Bug 202311

Summary: mei_me intermittently over 2,000 ms on resume from suspend
Product: Drivers Reporter: Len Brown (lenb)
Component: OtherAssignee: Tomas Winkler (tomasw)
Status: ASSIGNED ---    
Severity: normal CC: alexander.usyskin, lenb, todd.e.brandt, tomas.winkler
Priority: P1    
Hardware: All   
OS: Linux   
Kernel Version: 4.20 Subsystem:
Regression: No Bisected commit-id:
Bug Depends on:    
Bug Blocks: 178231    
Attachments: Example of mei_me slowness from CFL-H machine in S3 resume
sleepgraph timeline with callgraph over mei_me
expanded callgraph showing mei_reset
issue.def

Description Len Brown 2019-01-17 01:08:56 UTC
Created attachment 280543 [details]
Example of mei_me slowness from CFL-H machine in S3 resume

On several machines, including a Dell XPS13 9360,
the mei_me device sometimes takes over 2,000 ms to resume.
All of resume waits for this device to complete
when this happens.

In endurance tests of 2,000 suspend/resume cycles,
mei_me behaves this way about 20 times (about 1% of the time).

This is seen on both suspend to mem (ACPI S3) and also s2idle.
Comment 1 Todd Brandt 2019-01-17 02:40:47 UTC
Created attachment 280545 [details]
sleepgraph timeline with callgraph over mei_me

sleepgraph timeline with callgraph enabled, only mei_me callgraphs are shown.
Comment 2 Todd Brandt 2019-01-17 02:42:38 UTC
The issue is occurring in the mei_reset (see callgraph timeline):

mei_me_hw_start [mei_me] (2005.518 ms @ 7098.274)

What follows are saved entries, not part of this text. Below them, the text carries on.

(** * MeshShape: a shallow embedding of Jolt's static triangle-mesh shape

    The development follows [Jolt/Physics/Collision/Shape/MeshShape.cpp]:
    the triangle sanitizer, the constructor's validation, the active-edge
    analysis, the sub-shape identifier decoding, the material lookup and the
    query visitors.  Part I holds the model, Part II the properties, Part III
    evaluates both on small concrete meshes. *)

From Stdlib Require Import ZArith Lia Bool.
From stdpp Require Import base decidable option list sorting numbers countable strings gmap sets.

Local Open Scope Z_scope.

(* ===================================================================== *)
(** * Part I: the model                                                    *)
(* ===================================================================== *)

(** ** Machine integers *)

(** The value of a C++ [uint32] expression: arithmetic modulo [2^32]. *)
Definition uint32 (x : Z) : Z := x mod 2 ^ 32.

(** The conversion [(int)x] of an unsigned or wider value to a 32-bit
    two's-complement [int]. *)
Definition to_int (x : Z) : Z :=
  let y := x mod 2 ^ 32 in if y <? 2 ^ 31 then y else y - 2 ^ 32.

(** ** Indexed triangles *)

(** Modelled from the spec: [IndexedTriangle] (Geometry/IndexedTriangle.h is
    not among the sources).  Three vertex indices [mIdx[0..2]] and the flag
    word [mMaterialIndex], all [uint32]. *)
Record IndexedTriangle : Type := mkIndexedTriangle {
  mIdx_0 : Z;
  mIdx_1 : Z;
  mIdx_2 : Z;
  mMaterialIndex : Z
}.

#[export] Instance IndexedTriangle_eq_dec : EqDecision IndexedTriangle.
Proof. solve_decision. Defined.

(** [inTriangle.mIdx[i]] for a position [i] in [0..2]. *)
Definition mIdx (t : IndexedTriangle) (i : Z) : Z :=
  if i =? 0 then mIdx_0 t else if i =? 1 then mIdx_1 t else mIdx_2 t.

(** Modelled from the spec: [IndexedTriangle::IsDegenerate], "two or more
    equal vertex indices". *)
Definition IsDegenerate (t : IndexedTriangle) : bool :=
  (mIdx_0 t =? mIdx_1 t) || (mIdx_1 t =? mIdx_2 t) || (mIdx_2 t =? mIdx_0 t).

(** Modelled from the spec: [IndexedTriangle::GetLowestIndexFirst], "rotate so
    the smallest vertex index is first, keep winding". *)
Definition GetLowestIndexFirst (t : IndexedTriangle) : IndexedTriangle :=
  let '(a, b, c) := (mIdx_0 t, mIdx_1 t, mIdx_2 t) in
  if a <? b then
    if a <? c then mkIndexedTriangle a b c (mMaterialIndex t)
    else mkIndexedTriangle c a b (mMaterialIndex t)
  else
    if b <? c then mkIndexedTriangle b c a (mMaterialIndex t)
    else mkIndexedTriangle c a b (mMaterialIndex t).

(** Modelled from the spec: the key under which the sanitizer's
    [unordered_set<IndexedTriangle>] identifies triangles, "the canonical
    (lowest-index-first) triple". *)
Definition canonical_triple (t : IndexedTriangle) : Z * Z * Z :=
  let c := GetLowestIndexFirst t in (mIdx_0 c, mIdx_1 c, mIdx_2 c).

(** ** MeshShapeSettings::Sanitize *)

(** The loop [for (int t = size - 1; t >= 0; --t)] with [n = t + 1] iterations
    left: [triangles] is the set of canonical triples inserted so far.  The
    test is short-circuit: a degenerate triangle is erased without being
    inserted. *)
Fixpoint Sanitize_loop (n : nat) (triangles : gset (Z * Z * Z))
    (mIndexedTriangles : list IndexedTriangle) : list IndexedTriangle :=
  match n with
  | O => mIndexedTriangles
  | S t =>
      match mIndexedTriangles !! t with
      | Some tri =>
          if IsDegenerate tri then
            Sanitize_loop t triangles (delete t mIndexedTriangles)
          else if bool_decide (canonical_triple tri ∈ triangles) then
            Sanitize_loop t triangles (delete t mIndexedTriangles)
          else
            Sanitize_loop t ({[ canonical_triple tri ]} ∪ triangles) mIndexedTriangles
      | None => mIndexedTriangles
      end
  end.

(** [MeshShapeSettings::Sanitize].  The start index is
    [(int)mIndexedTriangles.size() - 1]; a negative start runs no iteration. *)
Definition Sanitize (mIndexedTriangles : list IndexedTriangle) : list IndexedTriangle :=
  let t := to_int (Z.of_nat (length mIndexedTriangles)) - 1 in
  Sanitize_loop (Z.to_nat (t + 1)) ∅ mIndexedTriangles.

(** *** Reference reading of the sanitizer *)

(** The input position [i] holds the last non-degenerate occurrence of its
    canonical triple. *)
Definition last_occurrence (l : list IndexedTriangle) (i : nat) : Prop :=
  ∃ tri, l !! i = Some tri ∧ IsDegenerate tri = false ∧
    ∀ j tri', (i < j)%nat → l !! j = Some tri' → IsDegenerate tri' = false →
      canonical_triple tri' ≠ canonical_triple tri.

(** The input position [i] holds the first non-degenerate occurrence of its
    canonical triple. *)
Definition first_occurrence (l : list IndexedTriangle) (i : nat) : Prop :=
  ∃ tri, l !! i = Some tri ∧ IsDegenerate tri = false ∧
    ∀ j tri', (j < i)%nat → l !! j = Some tri' → IsDegenerate tri' = false →
      canonical_triple tri' ≠ canonical_triple tri.

(** Right-to-left scan of a list: the triangles kept and the canonical
    triples seen. *)
Fixpoint retain_last (l : list IndexedTriangle) : list IndexedTriangle * gset (Z * Z * Z) :=
  match l with
  | [] => ([], ∅)
  | tri :: rest =>
      let '(kept, seen) := retain_last rest in
      if IsDegenerate tri || bool_decide (canonical_triple tri ∈ seen)
      then (kept, seen)
      else (tri :: kept, {[ canonical_triple tri ]} ∪ seen)
  end.

(** ** External collaborators *)

(** Modelled from the spec: the bit-layout constants of MeshShape.h and the
    width of a sub-shape identifier (SubShapeID.h); neither header is among
    the sources, so the values are left open. *)
Class Constants : Type := {
  FLAGS_MATERIAL_MASK : Z;
  FLAGS_ACTIVE_EGDE_SHIFT : Z;
  FLAGS_ACTIVE_EDGE_MASK : Z;
  NumTriangleBits : Z;
  MaxTrianglesPerLeaf : Z;
  MaxBits : Z
}.

(** The vector-math primitives the mesh shape consumes through fixed
    interfaces (spec §6 and §9); their implementations are not part of the
    shape. [Float] stands for [float], compared with [Float_lt] and
    [Float_le]. *)
Class Geometry : Type := {
  Float : Type;
  Float_lt : Float → Float → bool;
  Float_le : Float → Float → bool;
  Float_zero : Float;
  Float3 : Type;
  Float3_inhabited :: Inhabited Float3;
  Vec3 : Type;
  Vec3_load : Float3 → Vec3;
  Vec3_StoreFloat3 : Vec3 → Float3;
  Vec3_sub : Vec3 → Vec3 → Vec3;
  Vec3_Cross : Vec3 → Vec3 → Vec3;
  Vec3_Dot : Vec3 → Vec3 → Float;
  Plane : Type;
  Plane_sFromPointsCCW : Vec3 → Vec3 → Vec3 → Plane;
  Plane_GetNormal : Plane → Vec3;
  IsEdgeActive : Vec3 → Vec3 → Vec3 → bool;
  Vec3_GetY : Vec3 → Float;
  Vec3_sAxisY : Vec3;
  Vec3_scale : Float → Vec3 → Vec3;
  Float_mul : Float → Float → Float;
  Float_1_1 : Float;
  AABox : Type;
  AABox_Contains : AABox → Vec3 → bool;
  AABox_GetSize : AABox → Vec3;
  RayInvDirection : Type;
  RayInvDirection_Set : Vec3 → RayInvDirection;
  RayAABox : Vec3 → RayInvDirection → AABox → Float;
  RayTriangle : Vec3 → Vec3 → Vec3 → Vec3 → Vec3 → Float;
  Quat : Type;
  Mat44 : Type;
  Mat44_sRotationTranslation : Quat → Vec3 → Mat44;
  Mat44_sInverseRotationTranslation : Quat → Vec3 → Mat44;
  Mat44_sScale : Vec3 → Mat44;
  Mat44_mul : Mat44 → Mat44 → Mat44;
  Mat44_transform : Mat44 → Vec3 → Vec3;
  OrientedBox : Type;
  OrientedBox_new : Mat44 → AABox → OrientedBox;
  AABox_Scale : Vec3 → AABox → AABox;
  AABox_VsBox : OrientedBox → AABox → bool;
  ScaleHelpers_IsInsideOut : Vec3 → bool;
  cInitialEarlyOutFraction : Float;
  cShouldEarlyOutFraction : Float
}.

it's waiting for a schedule call.
Comment 3 Tomas Winkler 2019-01-17 09:31:23 UTC
Can you please provide BIOS and CSE FW version (cat /sys/class/mei/mei0/fw_ver)
Thanks
Comment 4 Len Brown 2019-01-17 16:25:36 UTC
Created attachment 280571 [details]
expanded callgraph showing mei_reset

If you expand the callgraph in comment #1
this is that you see.
Comment 5 Todd Brandt 2019-01-17 16:27:34 UTC
$ cat /sys/class/mei/mei0/fw_ver
0:12.0.22.1310
0:12.0.22.1310
0:12.0.22.1310
Comment 6 Todd Brandt 2019-01-17 16:29:39 UTC
As for BIOS version, from the timeline's dmesg header:
# sysinfo | man:Intel Corporation | plat:CoffeeLake H DDR4 RVP | cpu:Genuine Intel(R) CPU 0000 @ 2.10GHz | bios:CNLSFWR1.R00.X181.B00.1812130202 | numcpu:16 | memsz:8053184 | memfr:3353116
Comment 7 Tomas Winkler 2019-02-11 14:49:38 UTC
Can you try to disable the TPM  via BIOS, if this helps?
Comment 8 Todd Brandt 2019-04-25 15:50:14 UTC
Created attachment 282531 [details]
issue.def
Comment 9 Todd Brandt 2019-10-08 20:08:52 UTC
I just verified that the TPM Security BIOS switch has been disabled from the beginning. i.e. this one (looks like the picture but not greyed out):

https://kbimg.dell.com/library/KB/DELL_ORGANIZATIONAL_GROUPS/DELL_GLOBAL/Content%20Team/Grey%20TPM%20Lat%207350%201.png
Comment 10 Len Brown 2019-11-15 03:12:37 UTC
Still an issue in Linux 5.4-rc7

Dell XPS 9360 with latest BIOS running with SETUP to "factory defaults", which has the TPM disabled (per above).

/sys/class/dmi/id:
bios_date:05/26/2019
bios_vendor:Dell Inc.
bios_version:2.12.0
board_name:0839Y6

/sys/class/mei/mei0:
dev_state:ENABLED
fw_status:94000245
fw_status:82218506
fw_status:00000030
fw_status:00684004
fw_status:00001F01
fw_status:47C00BC9
fw_ver:0:11.8.65.3590
fw_ver:0:11.8.65.3590
fw_ver:0:11.5.1.1006
hbm_ver:2.0
hbm_ver_drv:2.1
Comment 11 Len Brown 2020-01-08 15:35:10 UTC
Hi Tomas, what can we do to debug this?
Comment 12 Tomas Winkler 2020-01-08 15:50:20 UTC
This is not a kernel driver issue as far as I understand, but fw one, which busy with some bookkeeping task.
I've provided all the data to the fw team, as you pointed out in the issue description this happens %1 of the time, so I'm trying to understand if reflects  the priority of this issue in real life.